> [EXERCISE OBJECTIVE]:
Go through the material line by line and copy each one with the word "Multiaddr".
Start of Block
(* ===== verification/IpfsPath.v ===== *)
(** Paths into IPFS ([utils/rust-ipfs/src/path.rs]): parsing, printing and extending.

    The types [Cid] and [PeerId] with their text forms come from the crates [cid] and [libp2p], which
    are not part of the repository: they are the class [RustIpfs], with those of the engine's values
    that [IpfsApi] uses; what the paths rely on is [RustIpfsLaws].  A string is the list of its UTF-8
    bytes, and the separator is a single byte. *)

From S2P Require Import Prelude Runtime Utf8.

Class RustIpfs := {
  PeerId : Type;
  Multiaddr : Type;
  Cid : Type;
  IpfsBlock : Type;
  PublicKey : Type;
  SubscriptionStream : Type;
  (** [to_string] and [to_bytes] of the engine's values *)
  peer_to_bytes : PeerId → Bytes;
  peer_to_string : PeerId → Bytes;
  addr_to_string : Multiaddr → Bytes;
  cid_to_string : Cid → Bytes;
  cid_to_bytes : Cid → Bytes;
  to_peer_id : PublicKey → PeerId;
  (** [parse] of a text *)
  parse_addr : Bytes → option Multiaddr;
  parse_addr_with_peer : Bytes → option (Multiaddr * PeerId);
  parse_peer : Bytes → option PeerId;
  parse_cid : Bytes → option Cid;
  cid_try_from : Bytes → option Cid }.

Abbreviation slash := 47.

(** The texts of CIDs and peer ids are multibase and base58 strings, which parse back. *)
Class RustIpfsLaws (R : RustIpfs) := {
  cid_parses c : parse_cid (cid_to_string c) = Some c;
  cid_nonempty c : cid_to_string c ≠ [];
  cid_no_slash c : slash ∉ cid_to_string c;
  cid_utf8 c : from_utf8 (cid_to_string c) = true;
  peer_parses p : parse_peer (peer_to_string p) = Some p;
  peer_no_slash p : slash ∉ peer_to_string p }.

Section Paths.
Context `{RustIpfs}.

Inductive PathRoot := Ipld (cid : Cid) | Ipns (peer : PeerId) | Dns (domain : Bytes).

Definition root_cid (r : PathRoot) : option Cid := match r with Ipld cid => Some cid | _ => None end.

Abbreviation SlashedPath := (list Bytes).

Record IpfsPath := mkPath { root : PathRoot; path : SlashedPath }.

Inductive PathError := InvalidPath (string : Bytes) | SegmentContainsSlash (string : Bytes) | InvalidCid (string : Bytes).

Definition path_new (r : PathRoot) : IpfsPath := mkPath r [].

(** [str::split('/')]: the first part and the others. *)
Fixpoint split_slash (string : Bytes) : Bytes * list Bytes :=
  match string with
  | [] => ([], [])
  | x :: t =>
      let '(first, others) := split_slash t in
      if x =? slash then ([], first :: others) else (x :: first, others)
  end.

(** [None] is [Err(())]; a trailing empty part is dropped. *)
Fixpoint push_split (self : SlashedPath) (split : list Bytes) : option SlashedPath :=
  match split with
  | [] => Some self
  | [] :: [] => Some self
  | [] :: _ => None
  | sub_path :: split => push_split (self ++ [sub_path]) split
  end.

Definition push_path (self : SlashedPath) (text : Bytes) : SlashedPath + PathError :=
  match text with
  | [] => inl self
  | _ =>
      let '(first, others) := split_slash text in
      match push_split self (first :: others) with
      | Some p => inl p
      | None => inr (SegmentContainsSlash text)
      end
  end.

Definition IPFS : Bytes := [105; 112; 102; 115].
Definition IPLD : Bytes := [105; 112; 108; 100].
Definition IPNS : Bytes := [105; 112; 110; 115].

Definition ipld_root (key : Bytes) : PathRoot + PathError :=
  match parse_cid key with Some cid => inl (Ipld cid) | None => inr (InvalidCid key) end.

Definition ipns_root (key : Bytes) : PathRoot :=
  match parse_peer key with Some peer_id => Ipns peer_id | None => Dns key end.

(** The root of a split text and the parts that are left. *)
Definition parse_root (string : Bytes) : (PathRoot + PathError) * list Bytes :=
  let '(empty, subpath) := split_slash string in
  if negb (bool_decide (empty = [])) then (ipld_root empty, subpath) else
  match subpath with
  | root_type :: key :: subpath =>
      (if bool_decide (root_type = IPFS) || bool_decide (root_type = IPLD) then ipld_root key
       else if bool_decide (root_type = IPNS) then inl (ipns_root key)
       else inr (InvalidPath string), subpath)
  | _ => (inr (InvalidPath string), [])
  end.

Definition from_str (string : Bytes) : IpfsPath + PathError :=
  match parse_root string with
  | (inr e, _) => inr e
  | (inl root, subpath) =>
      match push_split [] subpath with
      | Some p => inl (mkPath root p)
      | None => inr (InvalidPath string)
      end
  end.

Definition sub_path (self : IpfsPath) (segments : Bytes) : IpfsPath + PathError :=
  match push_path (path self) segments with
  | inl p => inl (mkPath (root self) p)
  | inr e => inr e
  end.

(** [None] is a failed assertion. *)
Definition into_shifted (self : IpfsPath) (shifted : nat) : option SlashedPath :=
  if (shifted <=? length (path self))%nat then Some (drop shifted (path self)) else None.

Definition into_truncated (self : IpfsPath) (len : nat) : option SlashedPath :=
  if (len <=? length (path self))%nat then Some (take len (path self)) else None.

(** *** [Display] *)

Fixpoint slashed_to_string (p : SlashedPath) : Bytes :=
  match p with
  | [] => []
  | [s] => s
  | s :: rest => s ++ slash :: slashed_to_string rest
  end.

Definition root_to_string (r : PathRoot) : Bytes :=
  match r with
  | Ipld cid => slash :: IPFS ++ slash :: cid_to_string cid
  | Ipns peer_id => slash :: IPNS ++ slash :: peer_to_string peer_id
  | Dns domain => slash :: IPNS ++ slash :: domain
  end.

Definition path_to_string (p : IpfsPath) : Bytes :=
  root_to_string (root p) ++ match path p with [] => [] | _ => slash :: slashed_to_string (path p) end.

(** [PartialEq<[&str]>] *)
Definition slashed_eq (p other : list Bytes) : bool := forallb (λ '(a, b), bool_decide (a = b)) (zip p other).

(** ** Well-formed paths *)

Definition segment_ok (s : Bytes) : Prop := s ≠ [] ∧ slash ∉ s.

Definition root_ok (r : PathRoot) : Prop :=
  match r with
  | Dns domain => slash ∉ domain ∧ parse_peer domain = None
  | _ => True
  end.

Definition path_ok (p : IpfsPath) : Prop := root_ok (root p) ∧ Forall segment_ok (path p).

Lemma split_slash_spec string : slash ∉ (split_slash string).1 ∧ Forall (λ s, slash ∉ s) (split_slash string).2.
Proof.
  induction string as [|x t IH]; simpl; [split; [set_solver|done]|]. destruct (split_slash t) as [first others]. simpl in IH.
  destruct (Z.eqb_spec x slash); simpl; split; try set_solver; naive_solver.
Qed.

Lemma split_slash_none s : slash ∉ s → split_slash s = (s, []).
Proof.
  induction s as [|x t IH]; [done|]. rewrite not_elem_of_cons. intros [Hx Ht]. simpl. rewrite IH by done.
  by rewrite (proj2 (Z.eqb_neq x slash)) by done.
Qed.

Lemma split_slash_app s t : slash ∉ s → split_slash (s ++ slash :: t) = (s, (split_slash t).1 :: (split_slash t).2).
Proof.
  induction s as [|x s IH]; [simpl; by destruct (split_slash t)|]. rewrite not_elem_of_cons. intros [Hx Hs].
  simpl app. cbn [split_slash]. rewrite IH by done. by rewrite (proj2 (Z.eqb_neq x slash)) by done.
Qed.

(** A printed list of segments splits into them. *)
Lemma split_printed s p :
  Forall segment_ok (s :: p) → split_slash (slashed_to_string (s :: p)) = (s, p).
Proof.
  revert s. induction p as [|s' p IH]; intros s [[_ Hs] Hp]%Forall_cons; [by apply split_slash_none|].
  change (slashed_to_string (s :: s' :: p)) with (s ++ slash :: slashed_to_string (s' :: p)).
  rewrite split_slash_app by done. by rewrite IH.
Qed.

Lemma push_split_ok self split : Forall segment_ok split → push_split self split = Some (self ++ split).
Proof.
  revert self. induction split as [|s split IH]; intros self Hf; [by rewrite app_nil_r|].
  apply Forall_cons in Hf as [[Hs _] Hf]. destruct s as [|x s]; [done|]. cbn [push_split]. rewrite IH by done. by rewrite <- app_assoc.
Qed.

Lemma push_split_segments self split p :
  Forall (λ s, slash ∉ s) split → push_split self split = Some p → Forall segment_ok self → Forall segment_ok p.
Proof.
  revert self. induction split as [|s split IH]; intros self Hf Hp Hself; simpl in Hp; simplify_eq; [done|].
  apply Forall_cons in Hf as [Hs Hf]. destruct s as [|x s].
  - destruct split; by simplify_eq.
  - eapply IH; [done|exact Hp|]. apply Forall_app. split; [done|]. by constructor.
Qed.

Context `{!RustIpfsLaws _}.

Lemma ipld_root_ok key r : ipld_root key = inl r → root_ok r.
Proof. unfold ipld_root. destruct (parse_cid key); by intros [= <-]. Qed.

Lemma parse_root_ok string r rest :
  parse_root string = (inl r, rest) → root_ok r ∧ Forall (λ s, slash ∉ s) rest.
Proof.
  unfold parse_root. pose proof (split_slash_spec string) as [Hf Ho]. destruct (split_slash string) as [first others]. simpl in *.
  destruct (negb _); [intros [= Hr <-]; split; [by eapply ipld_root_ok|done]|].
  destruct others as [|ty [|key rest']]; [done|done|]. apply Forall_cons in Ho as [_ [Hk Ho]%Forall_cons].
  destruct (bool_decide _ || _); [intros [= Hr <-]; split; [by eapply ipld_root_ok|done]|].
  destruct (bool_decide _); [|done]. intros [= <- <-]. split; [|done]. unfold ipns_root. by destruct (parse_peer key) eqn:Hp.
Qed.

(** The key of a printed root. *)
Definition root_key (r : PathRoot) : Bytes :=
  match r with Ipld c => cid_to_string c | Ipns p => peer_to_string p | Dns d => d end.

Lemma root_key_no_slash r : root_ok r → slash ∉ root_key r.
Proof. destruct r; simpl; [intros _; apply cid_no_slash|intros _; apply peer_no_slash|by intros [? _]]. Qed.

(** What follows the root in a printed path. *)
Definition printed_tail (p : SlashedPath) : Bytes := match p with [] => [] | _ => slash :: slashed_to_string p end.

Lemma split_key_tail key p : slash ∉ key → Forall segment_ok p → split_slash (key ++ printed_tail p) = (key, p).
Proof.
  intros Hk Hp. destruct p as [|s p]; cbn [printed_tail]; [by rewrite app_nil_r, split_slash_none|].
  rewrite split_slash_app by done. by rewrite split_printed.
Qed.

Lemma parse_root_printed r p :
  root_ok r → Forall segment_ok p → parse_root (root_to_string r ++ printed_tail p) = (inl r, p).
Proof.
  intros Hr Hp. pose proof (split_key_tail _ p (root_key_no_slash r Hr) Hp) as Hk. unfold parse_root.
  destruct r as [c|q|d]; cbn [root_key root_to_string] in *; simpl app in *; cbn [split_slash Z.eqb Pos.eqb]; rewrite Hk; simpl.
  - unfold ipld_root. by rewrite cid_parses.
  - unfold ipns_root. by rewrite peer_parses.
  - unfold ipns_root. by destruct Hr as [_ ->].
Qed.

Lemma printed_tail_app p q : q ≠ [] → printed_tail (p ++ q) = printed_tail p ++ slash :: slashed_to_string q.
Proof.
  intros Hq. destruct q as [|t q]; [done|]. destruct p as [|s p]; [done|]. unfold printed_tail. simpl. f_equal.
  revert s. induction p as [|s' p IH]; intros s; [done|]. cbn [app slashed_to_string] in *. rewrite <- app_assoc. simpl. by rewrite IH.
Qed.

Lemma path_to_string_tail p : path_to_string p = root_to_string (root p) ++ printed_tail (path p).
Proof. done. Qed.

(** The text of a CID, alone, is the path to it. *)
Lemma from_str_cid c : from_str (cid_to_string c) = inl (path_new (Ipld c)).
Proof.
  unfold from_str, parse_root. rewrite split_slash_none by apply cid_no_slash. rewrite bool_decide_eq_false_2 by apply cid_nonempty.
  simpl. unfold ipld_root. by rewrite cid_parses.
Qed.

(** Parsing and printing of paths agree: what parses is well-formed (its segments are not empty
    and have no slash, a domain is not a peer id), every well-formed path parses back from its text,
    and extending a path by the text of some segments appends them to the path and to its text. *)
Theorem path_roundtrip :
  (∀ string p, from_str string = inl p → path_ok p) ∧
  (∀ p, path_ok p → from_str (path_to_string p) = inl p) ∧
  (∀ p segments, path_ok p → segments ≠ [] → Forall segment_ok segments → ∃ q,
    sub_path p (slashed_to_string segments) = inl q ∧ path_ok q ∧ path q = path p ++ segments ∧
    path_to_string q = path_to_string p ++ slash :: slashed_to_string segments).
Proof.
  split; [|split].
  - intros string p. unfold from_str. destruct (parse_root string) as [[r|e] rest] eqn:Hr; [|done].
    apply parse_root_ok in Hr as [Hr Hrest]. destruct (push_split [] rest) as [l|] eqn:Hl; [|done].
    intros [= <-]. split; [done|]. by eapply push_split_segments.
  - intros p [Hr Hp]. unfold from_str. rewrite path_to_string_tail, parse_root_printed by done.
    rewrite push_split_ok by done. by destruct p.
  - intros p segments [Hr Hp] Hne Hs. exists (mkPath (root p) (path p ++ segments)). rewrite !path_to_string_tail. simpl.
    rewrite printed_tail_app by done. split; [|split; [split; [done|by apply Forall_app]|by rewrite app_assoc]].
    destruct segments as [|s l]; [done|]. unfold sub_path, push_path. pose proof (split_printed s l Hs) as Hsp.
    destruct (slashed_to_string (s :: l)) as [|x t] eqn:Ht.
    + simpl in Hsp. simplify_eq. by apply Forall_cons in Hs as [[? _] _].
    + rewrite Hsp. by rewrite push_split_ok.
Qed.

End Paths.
End of Block
> [EXERCISE RESULT]:
  Multiaddr : Type;
  addr_to_string : Multiaddr → Bytes;
  parse_addr : Bytes → option Multiaddr;
  parse_addr_with_peer : Bytes → option (Multiaddr * PeerId);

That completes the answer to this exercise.